--- Exercise instructions ---
Where the records below reach the line containing "curFence := fun", start transcribing, and end with the line containing "Lemma settled_reads d0", exactly and with nothing else added.

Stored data
______________________________

#[export] Instance listLeb_preorder : TotalPreorder listLeb.
Proof.
  unfold listLeb. split.
  - intros [u s] [v w]. simpl. rewrite !orb_true_iff, !andb_true_iff, !Z.ltb_lt, !Z.eqb_eq.
    destruct (Z.lt_trichotomy (s_created_at s) (s_created_at w)) as [?|[?|?]], (String.leb_total u v);
      first [left; left; lia | right; left; lia | left; right; split; [lia|assumption] | right; right; split; [lia|assumption]].
  - intros [u s] [v w] [x y]. simpl. rewrite !orb_true_iff, !andb_true_iff, !leb_ltb, !Z.ltb_lt, !Z.eqb_eq.
    intros [?|[? [->|?]]] [?|[? [->|?]]]; try (left; lia); right; (split; [lia|]); eauto using ltb_trans.
Qed.

(** The rows after a cursor, strictly. *)
Definition afterKey (c : Z * string) (r : string * SessionRow) : Prop :=
  s_created_at (snd r) < fst c \/ (s_created_at (snd r) = fst c /\ String.ltb (snd c) (fst r) = true).
Definition keyOf (r : string * SessionRow) : Z * string := (s_created_at (snd r), fst r).

#[export] Instance afterKey_dec c r : Decision (afterKey c r).
Proof. unfold afterKey. apply _. Defined.

Lemma listLeb_afterKey a b : listLeb a b = true -> fst a <> fst b -> afterKey (keyOf a) b.
Proof.
  unfold listLeb, afterKey, keyOf. simpl. rewrite orb_true_iff, andb_true_iff, leb_ltb, Z.ltb_lt, Z.eqb_eq.
  intros [?|[? [?|?]]] Hne; [by left|done|right; split; [lia|done]].
Qed.

Lemma afterKey_not_before a b : listLeb a b = true -> ~ afterKey (keyOf b) a.
Proof.
  unfold listLeb, afterKey, keyOf. simpl. rewrite orb_true_iff, andb_true_iff, leb_ltb, Z.ltb_lt, Z.eqb_eq.
  intros [?|[? [E|E]]] [?|[? E']]; try lia.
  - rewrite E, ltb_irrefl in E'. done.
  - pose proof (ltb_trans _ _ _ E E') as Hc. by rewrite ltb_irrefl in Hc.
Qed.

Lemma afterKey_trans c r r' : afterKey c r -> afterKey (keyOf r) r' -> afterKey c r'.
Proof.
  unfold afterKey, keyOf. simpl. intros [?|[? E]] [?|[? E']]; try (left; lia). right. split; [lia|]. by eapply ltb_trans.
Qed.

Lemma listed_after project c r : listed project (Some c) r <-> listed project None r /\ afterKey c r.
Proof. unfold listed, afterKey. destruct c as [n u]. simpl. tauto. Qed.

(** ** The rows of a listing *)

Lemma listRows_NoDup project after t : NoDup (listRows project after t).*1.
Proof.
  unfold listRows. rewrite (orderBy_Permutation listLeb). apply (sublist_NoDup _ _ (NoDup_fst_map_to_list (t_sessions t))).
  apply (fmap_sublist fst), sublist_filter.
Qed.
(* ===== verification/Migrations.v ===== *)
(** * Opening an older database (theorems about [migrate])

    A migration is refused, rolled back, or brings the tables of every older version into the
    invariant of this version. *)
From S2P Require Import Prelude GoErrors Api Canon EventLog Executions Approvals Harness Wire Tables Projection Reducer SqlLog SqlExample SqlStore SqlSessions SqlHarnesses SqlMigrate Reporting SqlSystem Durable.
From stdpp Require Import sorting.
#[local] Open Scope Z_scope.

(** What the backfill may change: the reporting columns and tables. *)
Record reports_frame (t t' : Tables) : Prop := {
  mf_version : user_version t' = user_version t;
  mf_events : t_events t' = t_events t;
  mf_harnesses : t_harnesses t' = t_harnesses t;
  mf_reserved : t_reserved t' = t_reserved t;
  mf_rows : forall u, option_Forall2 (fun s s' => exists r, s' = setReport r s) (t_sessions t !! u) (t_sessions t' !! u);
}.

Lemma report_frame_reports uid t t' : report_frame uid t t' -> reports_frame t t'.
Proof.
  intros []. constructor; try done. intros u. destruct (decide (u = uid)) as [->|Hne]; [done|].
  rewrite rf_other by done. destruct (t_sessions t !! u) as [s|]; constructor. exists (s_report s). by rewrite setReport_id.
Qed.

#[export] Instance reports_frame_preorder : PreOrder reports_frame.
Proof.
  split.
  - intros t. constructor; try done. intros u. destruct (t_sessions t !! u) as [s|]; constructor.
    exists (s_report s). by rewrite setReport_id.
  - intros t1 t2 t3 [] []. constructor; try congruence. intros u.
    pose proof (mf_rows0 u) as E1. pose proof (mf_rows1 u) as E2.
    destruct (t_sessions t2 !! u) as [s2|]; inversion E1 as [s1 x [r1 ->] Hx|]; subst;
      inversion E2 as [x s3 [r2 ->] Hx'|]; subst; constructor. by exists r2.
Qed.

Section Migrations.
Context `{Encoding} `{ProtoCodec} `{Driver}.

(** ** The backfill of one journal *)

Definition decodable (e : EventRow) : Prop := is_ok (decode (e_event e)) = true.

#[export] Instance decodable_dec e : Decision (decodable e).
Proof. unfold decodable. apply _. Defined.

Lemma decodable_record e ev : decode (e_event e) = Ok ev -> rec_Event (rowRecord e) = ev.
Proof. unfold rowRecord. by intros ->. Qed.

Lemma nextEvent_at uid t pre suf : sessionEvents uid t = pre ++ suf -> contiguous 0 (map rowRecord (sessionEvents uid t)) ->
  nextEvent uid (Z.of_nat (length pre)) t = head suf.
Proof.
  intros Hes Hc. unfold nextEvent. rewrite Hes in Hc.
  assert (filter (fun e => e_session e = uid /\ Z.of_nat (length pre) < e_seq e) (t_events t) =
    filter (fun e => Z.of_nat (length pre) < e_seq e) (filter (fun e => e_session e = uid) (t_events t))) as ->.
  { rewrite list_filter_filter. apply list_filter_iff. intros e. tauto. }
  rewrite <- (filter_orderBy seqLeb). fold (sessionEvents uid t). rewrite Hes, list.filter_app.
  rewrite map_app in Hc. apply contiguous_app in Hc as [Hpre Hsuf]. rewrite length_map in Hsuf.
  assert (forall rs n e, contiguous n (map rowRecord rs) -> e ∈ rs -> n + 1 <= e_seq e <= n + Z.of_nat (length rs)) as Hb.
  { intros rs n e Hcs He. rewrite <- (length_map rowRecord). apply (contiguous_bounds _ _ (rowRecord e) Hcs).
    by apply list_elem_of_In, in_map, list_elem_of_In. }
  rewrite filter_none by (intros e He; pose proof (Hb _ _ _ Hpre He); lia).
  cbn [app]. f_equal. apply filter_all, Forall_forall. intros e He. pose proof (Hb _ _ _ Hsuf He). lia.
Qed.
(* ===== verification/ServicePins.v ===== *)
(** * The pin holds for every handler (theorems)

    A handler either does nothing but read, or runs one operation of the placer that the routing rules
    allow, and nothing else. *)
From S2P Require Import Prelude GoErrors Api Canon EventLog Executions Approvals Harness Wire Sinks Controller Agents SessionGuard Placement Admission Registry Routing Tables Projection SqlLog SqlExample SqlStore SqlSessions SqlHarnesses SqlSystem Durable GoJson Status Service ServiceOps ServiceFacts ServiceRouting ServiceExample.
#[local] Open Scope Z_scope.

(** ** Idling

    Reads and the guard: the database, the connections and the observer are as before, nothing was
    invoked, and no call but Describe was made. *)
Record idle (s s' : PState DB) : Prop := {
  idle_saved : saved (w_log (ps_world s')) = saved (w_log (ps_world s));
  idle_tables : tables (w_log (ps_world s')) = tables (w_log (ps_world s));
  idle_updates : w_updates (ps_world s') = w_updates (ps_world s);
  idle_invoked : liveModelCalls (ps_world s') = liveModelCalls (ps_world s) /\ liveToolCalls (ps_world s') = liveToolCalls (ps_world s);
  idle_conns : ps_conns s' = ps_conns s /\ ps_next s' = ps_next s /\ ps_live s' = ps_live s /\ ps_checkpoints s' = ps_checkpoints s;
  idle_calls : exists n, ps_calls s' = ps_calls s ++ replicate n CallDescribe;
}.

#[export] Instance idle_preorder : PreOrder idle.
Proof.
  split.
  - intros s. constructor; try done. exists 0%nat. by rewrite app_nil_r.
  - intros s1 s2 s3 [] []. constructor; try congruence.
    + destruct idle_invoked0, idle_invoked1. split; congruence.
    + destruct idle_conns0 as (?&?&?&?), idle_conns1 as (?&?&?&?). split_and!; congruence.
    + destruct idle_calls0 as [n Hn], idle_calls1 as [k Hk]. exists (n + k)%nat.
      by rewrite Hk, Hn, <- app_assoc, replicate_add.
Qed.
Lemma looks_idle s s' : looks s s' -> idle s s'.
Proof. intros []. by constructor. Qed.
Lemma looking_idle {A} (m : M (PState DB) goerr A) s s' r : looking m -> m s = (s', r) -> idle s s'.
Proof. intros Hm Hr. by eapply looks_idle, Hm. Qed.
Lemma idle_guard g s : idle s (setGuardP g s).
Proof. constructor; try done. exists 0%nat. by rewrite app_nil_r. Qed.
(* ===== verification/ServiceStreams.v ===== *)
(** * What a stream carries is what was committed (theorems about [service_Exec]) *)
From S2P Require Import Prelude GoErrors Api Canon EventLog Executions Approvals Harness Wire Sinks Controller Agents SessionGuard Placement Admission Registry Routing Relay Tables Projection SqlLog SqlExample SqlStore SqlSessions SqlHarnesses SqlSystem Durable GoJson Status Service ServiceOps ServiceFacts ServiceRouting ServiceExample ServicePins.
#[local] Open Scope Z_scope.

(** ** The database as a journal *)

Section Journal.
Context `{Host} `{Encoding} `{Timestamppb} `{!ProtoCodec} `{Driver} `{!ProtoLaws} `{!DriverLaws}.

(** What the database holds for one session. *)
#[export] Instance DB_View (uid : string) : StoreView DB := {|
  journal := fun d => journalOf uid (tables d);
  curFence := fun d => fenceOf uid (tables d);
  persisted := fun ev => EventFromProto (Some (EventToProto ev));
|}.

Lemma same_wf (d d' : DB) : saved d' = saved d -> tables d' = tables d -> db_wf d -> db_wf d'.
Proof. unfold db_wf. by intros -> ->. Qed.

(** At rest, after a history of calls that started in [d0]. *)
Definition settled (d0 d : DB) : Prop := db_wf d /\ rtc db_step d0 d.

Lemma settled_reads d0 d d' : saved d' = saved d -> tables d' = tables d -> settled d0 d -> settled d0 d'.
Proof. intros Hs Ht [Hw Hr]. split; [by eapply same_wf|]. eapply rtc_r; [exact Hr|by apply call_reads]. Qed.

Lemma DB_journal project uid d0 : JournalLaws DB (H := SqlLog_Store project uid) (H0 := DB_View uid) (settled d0).
Proof.
  constructor; simpl.
  - intros exp f ev d d' r [Hwf Hsteps] E. split.
    { split; [rewrite <- (f_equal fst E : _ = d'); by apply sql_Append_wf|]. eapply rtc_r; [exact Hsteps|by eapply call_Append]. }
    destruct Hwf as [Hs Hwf]. apply sql_Append_inv in E as [_ Ha]; [|done]. destruct r as [rec|e].
    + apply appended_journal in Ha as (_ & _ & _ & _ & _ & _ & Hev & ->); [|done]. unfold stored. by rewrite Hev.
    + by rewrite Ha, app_nil_r.
  - intros d d' r Hwf (Hs & Ht & _)%select_inv. split; [by eapply settled_reads|by rewrite Ht].
  - intros d d' r [Hwf Hsteps] E. split.
    { split; [rewrite <- (f_equal fst E : _ = d'); by apply sql_NewFence_wf|]. eapply rtc_r; [exact Hsteps|by eapply call_NewFence]. }
    apply sql_NewFence_inv in E as [_ Hr]. destruct r as [f|e]; [|by rewrite Hr].
    destruct Hr as (_ & _ & _ & _ & He & _). apply journalOf_events. unfold sessionEvents. by rewrite He.
  - intros from d d' r Hwf (Hs & Ht & _)%sql_Read_inv. split; [by eapply settled_reads|by rewrite Ht].
  - intros d d' r Hwf (Hs & Ht & _)%checkWritable_inv. split; [by eapply settled_reads|by rewrite Ht].
Qed.
End Journal.

Section Streams.
Context `{Host} `{Encoding} `{Timestamppb} `{!ProtoCodec} `{Driver} `{PlacementHost} `{ProtoJson} `{ServiceHost} `{!ProtoLaws} `{!DriverLaws}.
Variables (storeProject defaultProject : string) (sendFault : nat -> option goerr).

Abbreviation dbOf s := (w_log (ps_world (sv_place s))).
Abbreviation updatesOf s := (w_updates (ps_world (sv_place s))).
Abbreviation journalAt uid s := (journalOf uid (tables (dbOf s))).

(** ** Calls that leave every journal alone *)

Definition quiet (s s' : ServiceState) : Prop := db_wf (dbOf s) ->
  db_wf (dbOf s') /\ (forall uid, journalAt uid s' = journalAt uid s) /\ updatesOf s' = updatesOf s.
#[export] Instance quiet_preorder : PreOrder quiet.
Proof.
  split; [by intros s|]. intros s1 s2 s3 H12 H23 Hw. destruct (H12 Hw) as (Hw2 & Hj & Hu). destruct (H23 Hw2) as (Hw3 & Hj' & Hu').
  split_and!; [done| |congruence]. intros uid. by rewrite Hj', Hj.
Qed.
Definition quiets {A} (m : M ServiceState goerr A) : Prop := forall s s' r, m s = (s', r) -> quiet s s'.

Lemma idles_quiet s s' : idles s s' -> quiet s s'.
Proof.
  intros [[Hs Ht Hu _ _ _] _] Hw. split_and!; [by eapply same_wf|intros uid; by rewrite Ht|done].
Qed.
Lemma quiets_idle {A} (m : M ServiceState goerr A) : servesIdle m -> quiets m.
Proof. intros Hm s s' r Hr. by eapply idles_quiet, Hm. Qed.
Lemma quiets_bind {A B} (m : M ServiceState goerr A) (f : A -> M ServiceState goerr B) : quiets m -> (forall a, quiets (f a)) -> quiets (m ≫= f).
Proof.
  intros Hm Hf s s' r (s1 & r1 & Hr1 & Hr)%bind_inv. transitivity s1; [by eapply Hm|].
  destruct r1; [by eapply Hf|by destruct Hr as [-> _]].
Qed.
Lemma quiets_orErr {A} f (m : M ServiceState goerr A) : quiets m -> quiets (orErr f m).
Proof. intros Hm s s' r (y & Hy & _)%orErr_inv. by eapply Hm. Qed.
Lemma quiets_put m b : quiets (onDB (PutSessionOnActiveHarness storeProject m b)).
Proof.
  intros s s' r. unfold onDB, onPlace. destruct (onStore _ _) as [p y] eqn:E. intros [= <- <-] Hw. simpl.
  pose proof E as (d' & Ed & Hd)%onStore_inv. rewrite Hd. apply PutOnHarness_inv in Ed as [Hs Hr]; [|apply Hw].
  assert (t_events (tables d') = t_events (tables (dbOf s))) as Hev
    by (destruct y; [by destruct Hr as [[] _]|by rewrite Hr]).
  assert (forall uid, journalOf uid (tables d') = journalAt uid s) as Hj
    by (intros uid; apply journalOf_events; unfold sessionEvents; by rewrite Hev).
  split_and!; [split; [done|intros uid; rewrite Hj; apply Hw]|done|].
  revert E. unfold onStore, onWorldP, onLog. destruct (PutSessionOnActiveHarness _ _ _ _). by intros [= <- _].
Qed.
Lemma quiets_create uid m : quiets (createSession storeProject defaultProject uid m).
Proof.
  unfold createSession. apply quiets_bind; [intros s s' r [= <- _]; reflexivity|intros r].
  apply quiets_bind; [apply quiets_idle; idling|intros harness].
  apply quiets_bind; [apply quiets_orErr, quiets_put|intros _]. apply quiets_idle. idling.
Qed.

______________________________

--- Exercise output ---
  curFence := fun d => fenceOf uid (tables d);
  persisted := fun ev => EventFromProto (Some (EventToProto ev));
|}.

Lemma same_wf (d d' : DB) : saved d' = saved d -> tables d' = tables d -> db_wf d -> db_wf d'.
Proof. unfold db_wf. by intros -> ->. Qed.

(** At rest, after a history of calls that started in [d0]. *)
Definition settled (d0 d : DB) : Prop := db_wf d /\ rtc db_step d0 d.

Lemma settled_reads d0 d d' : saved d' = saved d -> tables d' = tables d -> settled d0 d -> settled d0 d'.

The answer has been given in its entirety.